Task prompt: Would you retype every entry that follows without altering a word?

Input records:
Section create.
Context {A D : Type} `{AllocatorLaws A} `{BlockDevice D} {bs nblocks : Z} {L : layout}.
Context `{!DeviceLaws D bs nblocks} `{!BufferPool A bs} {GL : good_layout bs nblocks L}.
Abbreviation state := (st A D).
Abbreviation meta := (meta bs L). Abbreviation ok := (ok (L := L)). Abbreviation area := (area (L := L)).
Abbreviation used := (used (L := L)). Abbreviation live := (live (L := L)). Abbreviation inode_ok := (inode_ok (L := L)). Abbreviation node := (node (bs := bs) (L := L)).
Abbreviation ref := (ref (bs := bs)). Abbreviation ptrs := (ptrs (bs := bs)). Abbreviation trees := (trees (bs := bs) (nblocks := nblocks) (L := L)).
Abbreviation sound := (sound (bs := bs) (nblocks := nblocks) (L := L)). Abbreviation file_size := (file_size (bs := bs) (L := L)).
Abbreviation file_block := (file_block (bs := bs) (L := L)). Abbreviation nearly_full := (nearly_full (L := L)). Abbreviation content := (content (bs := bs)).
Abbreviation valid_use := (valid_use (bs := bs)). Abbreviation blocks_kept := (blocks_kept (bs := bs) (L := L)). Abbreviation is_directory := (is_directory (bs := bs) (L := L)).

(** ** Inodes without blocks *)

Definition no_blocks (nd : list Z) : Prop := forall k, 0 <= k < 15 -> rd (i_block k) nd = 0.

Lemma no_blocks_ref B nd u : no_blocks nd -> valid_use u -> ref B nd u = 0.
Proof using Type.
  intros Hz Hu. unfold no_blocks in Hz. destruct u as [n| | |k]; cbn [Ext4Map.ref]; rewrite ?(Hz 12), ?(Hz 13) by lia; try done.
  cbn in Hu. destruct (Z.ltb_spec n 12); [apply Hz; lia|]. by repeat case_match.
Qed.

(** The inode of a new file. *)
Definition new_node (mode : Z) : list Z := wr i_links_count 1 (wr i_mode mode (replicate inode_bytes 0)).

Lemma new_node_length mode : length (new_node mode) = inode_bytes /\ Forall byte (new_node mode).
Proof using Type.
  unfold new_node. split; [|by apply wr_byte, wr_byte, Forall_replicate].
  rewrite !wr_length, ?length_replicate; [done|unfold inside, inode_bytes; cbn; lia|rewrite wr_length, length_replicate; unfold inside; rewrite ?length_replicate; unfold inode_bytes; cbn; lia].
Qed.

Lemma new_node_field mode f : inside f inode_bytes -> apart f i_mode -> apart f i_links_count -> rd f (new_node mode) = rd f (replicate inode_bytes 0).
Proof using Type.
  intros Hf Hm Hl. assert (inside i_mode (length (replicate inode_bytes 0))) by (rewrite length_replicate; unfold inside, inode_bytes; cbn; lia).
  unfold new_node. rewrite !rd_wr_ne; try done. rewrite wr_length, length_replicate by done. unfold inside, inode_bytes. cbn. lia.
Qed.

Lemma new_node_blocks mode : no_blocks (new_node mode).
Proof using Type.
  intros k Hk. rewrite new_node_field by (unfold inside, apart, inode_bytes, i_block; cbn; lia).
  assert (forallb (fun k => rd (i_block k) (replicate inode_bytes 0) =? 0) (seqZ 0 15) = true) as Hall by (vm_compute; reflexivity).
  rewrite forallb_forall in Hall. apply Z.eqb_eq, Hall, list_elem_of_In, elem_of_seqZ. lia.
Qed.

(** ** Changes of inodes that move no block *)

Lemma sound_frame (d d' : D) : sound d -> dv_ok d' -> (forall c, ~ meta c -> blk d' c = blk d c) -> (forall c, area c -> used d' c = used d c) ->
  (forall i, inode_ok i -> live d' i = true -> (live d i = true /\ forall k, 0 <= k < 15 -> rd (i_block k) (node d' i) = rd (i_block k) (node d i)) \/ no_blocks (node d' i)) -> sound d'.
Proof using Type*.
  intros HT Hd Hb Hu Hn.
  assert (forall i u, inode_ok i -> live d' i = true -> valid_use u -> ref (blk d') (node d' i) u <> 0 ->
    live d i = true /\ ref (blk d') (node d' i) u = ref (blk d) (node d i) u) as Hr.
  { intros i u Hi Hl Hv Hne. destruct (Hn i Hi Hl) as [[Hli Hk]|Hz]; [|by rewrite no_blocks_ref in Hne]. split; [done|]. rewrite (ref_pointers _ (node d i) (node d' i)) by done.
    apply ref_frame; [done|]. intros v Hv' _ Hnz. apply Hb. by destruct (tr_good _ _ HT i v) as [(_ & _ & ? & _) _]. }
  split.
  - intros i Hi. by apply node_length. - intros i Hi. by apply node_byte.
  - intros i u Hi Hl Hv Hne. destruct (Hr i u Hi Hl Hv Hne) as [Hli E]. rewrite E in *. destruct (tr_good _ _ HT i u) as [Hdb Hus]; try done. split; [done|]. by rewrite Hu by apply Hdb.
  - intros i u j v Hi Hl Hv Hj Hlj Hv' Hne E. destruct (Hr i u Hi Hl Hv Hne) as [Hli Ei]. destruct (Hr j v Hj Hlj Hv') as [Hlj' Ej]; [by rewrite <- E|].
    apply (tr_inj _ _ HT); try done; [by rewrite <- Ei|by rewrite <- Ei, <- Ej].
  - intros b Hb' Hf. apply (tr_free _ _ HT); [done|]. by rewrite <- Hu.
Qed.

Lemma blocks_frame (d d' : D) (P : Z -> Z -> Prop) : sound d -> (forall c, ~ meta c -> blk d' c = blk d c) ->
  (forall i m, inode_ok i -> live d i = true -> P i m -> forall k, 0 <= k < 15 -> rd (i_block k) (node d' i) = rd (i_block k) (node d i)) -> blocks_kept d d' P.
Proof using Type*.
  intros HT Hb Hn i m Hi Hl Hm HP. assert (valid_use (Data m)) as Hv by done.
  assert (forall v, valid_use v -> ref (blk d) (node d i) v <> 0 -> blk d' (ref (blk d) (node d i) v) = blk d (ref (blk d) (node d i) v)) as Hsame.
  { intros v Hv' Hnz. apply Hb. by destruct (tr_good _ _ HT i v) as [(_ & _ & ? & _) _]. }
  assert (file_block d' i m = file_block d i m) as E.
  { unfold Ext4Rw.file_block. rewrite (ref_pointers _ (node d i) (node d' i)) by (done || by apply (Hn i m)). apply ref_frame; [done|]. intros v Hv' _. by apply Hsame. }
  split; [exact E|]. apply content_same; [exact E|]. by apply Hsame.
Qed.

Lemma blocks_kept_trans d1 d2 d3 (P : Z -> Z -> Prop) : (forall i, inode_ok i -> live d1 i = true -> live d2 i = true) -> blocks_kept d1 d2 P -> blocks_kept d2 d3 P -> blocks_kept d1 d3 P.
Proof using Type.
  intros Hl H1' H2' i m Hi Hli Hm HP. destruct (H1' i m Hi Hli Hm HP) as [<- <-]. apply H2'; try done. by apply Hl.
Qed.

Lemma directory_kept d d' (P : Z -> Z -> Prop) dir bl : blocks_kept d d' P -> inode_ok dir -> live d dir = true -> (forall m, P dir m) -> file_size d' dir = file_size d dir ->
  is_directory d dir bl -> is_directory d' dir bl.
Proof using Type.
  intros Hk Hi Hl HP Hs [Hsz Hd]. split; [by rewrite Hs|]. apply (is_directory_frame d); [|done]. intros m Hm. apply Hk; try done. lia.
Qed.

Reply:
Section create.
Context {A D : Type} `{AllocatorLaws A} `{BlockDevice D} {bs nblocks : Z} {L : layout}.
Context `{!DeviceLaws D bs nblocks} `{!BufferPool A bs} {GL : good_layout bs nblocks L}.
Abbreviation state := (st A D).
Abbreviation meta := (meta bs L). Abbreviation ok := (ok (L := L)). Abbreviation area := (area (L := L)).
Abbreviation used := (used (L := L)). Abbreviation live := (live (L := L)). Abbreviation inode_ok := (inode_ok (L := L)). Abbreviation node := (node (bs := bs) (L := L)).
Abbreviation ref := (ref (bs := bs)). Abbreviation ptrs := (ptrs (bs := bs)). Abbreviation trees := (trees (bs := bs) (nblocks := nblocks) (L := L)).
Abbreviation sound := (sound (bs := bs) (nblocks := nblocks) (L := L)). Abbreviation file_size := (file_size (bs := bs) (L := L)).
Abbreviation file_block := (file_block (bs := bs) (L := L)). Abbreviation nearly_full := (nearly_full (L := L)). Abbreviation content := (content (bs := bs)).
Abbreviation valid_use := (valid_use (bs := bs)). Abbreviation blocks_kept := (blocks_kept (bs := bs) (L := L)). Abbreviation is_directory := (is_directory (bs := bs) (L := L)).

(** ** Inodes without blocks *)

Definition no_blocks (nd : list Z) : Prop := forall k, 0 <= k < 15 -> rd (i_block k) nd = 0.

Lemma no_blocks_ref B nd u : no_blocks nd -> valid_use u -> ref B nd u = 0.
Proof using Type.
  intros Hz Hu. unfold no_blocks in Hz. destruct u as [n| | |k]; cbn [Ext4Map.ref]; rewrite ?(Hz 12), ?(Hz 13) by lia; try done.
  cbn in Hu. destruct (Z.ltb_spec n 12); [apply Hz; lia|]. by repeat case_match.
Qed.

(** The inode of a new file. *)
Definition new_node (mode : Z) : list Z := wr i_links_count 1 (wr i_mode mode (replicate inode_bytes 0)).

Lemma new_node_length mode : length (new_node mode) = inode_bytes /\ Forall byte (new_node mode).
Proof using Type.
  unfold new_node. split; [|by apply wr_byte, wr_byte, Forall_replicate].
  rewrite !wr_length, ?length_replicate; [done|unfold inside, inode_bytes; cbn; lia|rewrite wr_length, length_replicate; unfold inside; rewrite ?length_replicate; unfold inode_bytes; cbn; lia].
Qed.

Lemma new_node_field mode f : inside f inode_bytes -> apart f i_mode -> apart f i_links_count -> rd f (new_node mode) = rd f (replicate inode_bytes 0).
Proof using Type.
  intros Hf Hm Hl. assert (inside i_mode (length (replicate inode_bytes 0))) by (rewrite length_replicate; unfold inside, inode_bytes; cbn; lia).
  unfold new_node. rewrite !rd_wr_ne; try done. rewrite wr_length, length_replicate by done. unfold inside, inode_bytes. cbn. lia.
Qed.

Lemma new_node_blocks mode : no_blocks (new_node mode).
Proof using Type.
  intros k Hk. rewrite new_node_field by (unfold inside, apart, inode_bytes, i_block; cbn; lia).
  assert (forallb (fun k => rd (i_block k) (replicate inode_bytes 0) =? 0) (seqZ 0 15) = true) as Hall by (vm_compute; reflexivity).
  rewrite forallb_forall in Hall. apply Z.eqb_eq, Hall, list_elem_of_In, elem_of_seqZ. lia.
Qed.

(** ** Changes of inodes that move no block *)

Lemma sound_frame (d d' : D) : sound d -> dv_ok d' -> (forall c, ~ meta c -> blk d' c = blk d c) -> (forall c, area c -> used d' c = used d c) ->
  (forall i, inode_ok i -> live d' i = true -> (live d i = true /\ forall k, 0 <= k < 15 -> rd (i_block k) (node d' i) = rd (i_block k) (node d i)) \/ no_blocks (node d' i)) -> sound d'.
Proof using Type*.
  intros HT Hd Hb Hu Hn.
  assert (forall i u, inode_ok i -> live d' i = true -> valid_use u -> ref (blk d') (node d' i) u <> 0 ->
    live d i = true /\ ref (blk d') (node d' i) u = ref (blk d) (node d i) u) as Hr.
  { intros i u Hi Hl Hv Hne. destruct (Hn i Hi Hl) as [[Hli Hk]|Hz]; [|by rewrite no_blocks_ref in Hne]. split; [done|]. rewrite (ref_pointers _ (node d i) (node d' i)) by done.
    apply ref_frame; [done|]. intros v Hv' _ Hnz. apply Hb. by destruct (tr_good _ _ HT i v) as [(_ & _ & ? & _) _]. }
  split.
  - intros i Hi. by apply node_length. - intros i Hi. by apply node_byte.
  - intros i u Hi Hl Hv Hne. destruct (Hr i u Hi Hl Hv Hne) as [Hli E]. rewrite E in *. destruct (tr_good _ _ HT i u) as [Hdb Hus]; try done. split; [done|]. by rewrite Hu by apply Hdb.
  - intros i u j v Hi Hl Hv Hj Hlj Hv' Hne E. destruct (Hr i u Hi Hl Hv Hne) as [Hli Ei]. destruct (Hr j v Hj Hlj Hv') as [Hlj' Ej]; [by rewrite <- E|].
    apply (tr_inj _ _ HT); try done; [by rewrite <- Ei|by rewrite <- Ei, <- Ej].
  - intros b Hb' Hf. apply (tr_free _ _ HT); [done|]. by rewrite <- Hu.
Qed.

Lemma blocks_frame (d d' : D) (P : Z -> Z -> Prop) : sound d -> (forall c, ~ meta c -> blk d' c = blk d c) ->
  (forall i m, inode_ok i -> live d i = true -> P i m -> forall k, 0 <= k < 15 -> rd (i_block k) (node d' i) = rd (i_block k) (node d i)) -> blocks_kept d d' P.
Proof using Type*.
  intros HT Hb Hn i m Hi Hl Hm HP. assert (valid_use (Data m)) as Hv by done.
  assert (forall v, valid_use v -> ref (blk d) (node d i) v <> 0 -> blk d' (ref (blk d) (node d i) v) = blk d (ref (blk d) (node d i) v)) as Hsame.
  { intros v Hv' Hnz. apply Hb. by destruct (tr_good _ _ HT i v) as [(_ & _ & ? & _) _]. }
  assert (file_block d' i m = file_block d i m) as E.
  { unfold Ext4Rw.file_block. rewrite (ref_pointers _ (node d i) (node d' i)) by (done || by apply (Hn i m)). apply ref_frame; [done|]. intros v Hv' _. by apply Hsame. }
  split; [exact E|]. apply content_same; [exact E|]. by apply Hsame.
Qed.

Lemma blocks_kept_trans d1 d2 d3 (P : Z -> Z -> Prop) : (forall i, inode_ok i -> live d1 i = true -> live d2 i = true) -> blocks_kept d1 d2 P -> blocks_kept d2 d3 P -> blocks_kept d1 d3 P.
Proof using Type.
  intros Hl H1' H2' i m Hi Hli Hm HP. destruct (H1' i m Hi Hli Hm HP) as [<- <-]. apply H2'; try done. by apply Hl.
Qed.

Lemma directory_kept d d' (P : Z -> Z -> Prop) dir bl : blocks_kept d d' P -> inode_ok dir -> live d dir = true -> (forall m, P dir m) -> file_size d' dir = file_size d dir ->
  is_directory d dir bl -> is_directory d' dir bl.
Proof using Type.
  intros Hk Hi Hl HP Hs [Hsz Hd]. split; [by rewrite Hs|]. apply (is_directory_frame d); [|done]. intros m Hm. apply Hk; try done. lia.
Qed.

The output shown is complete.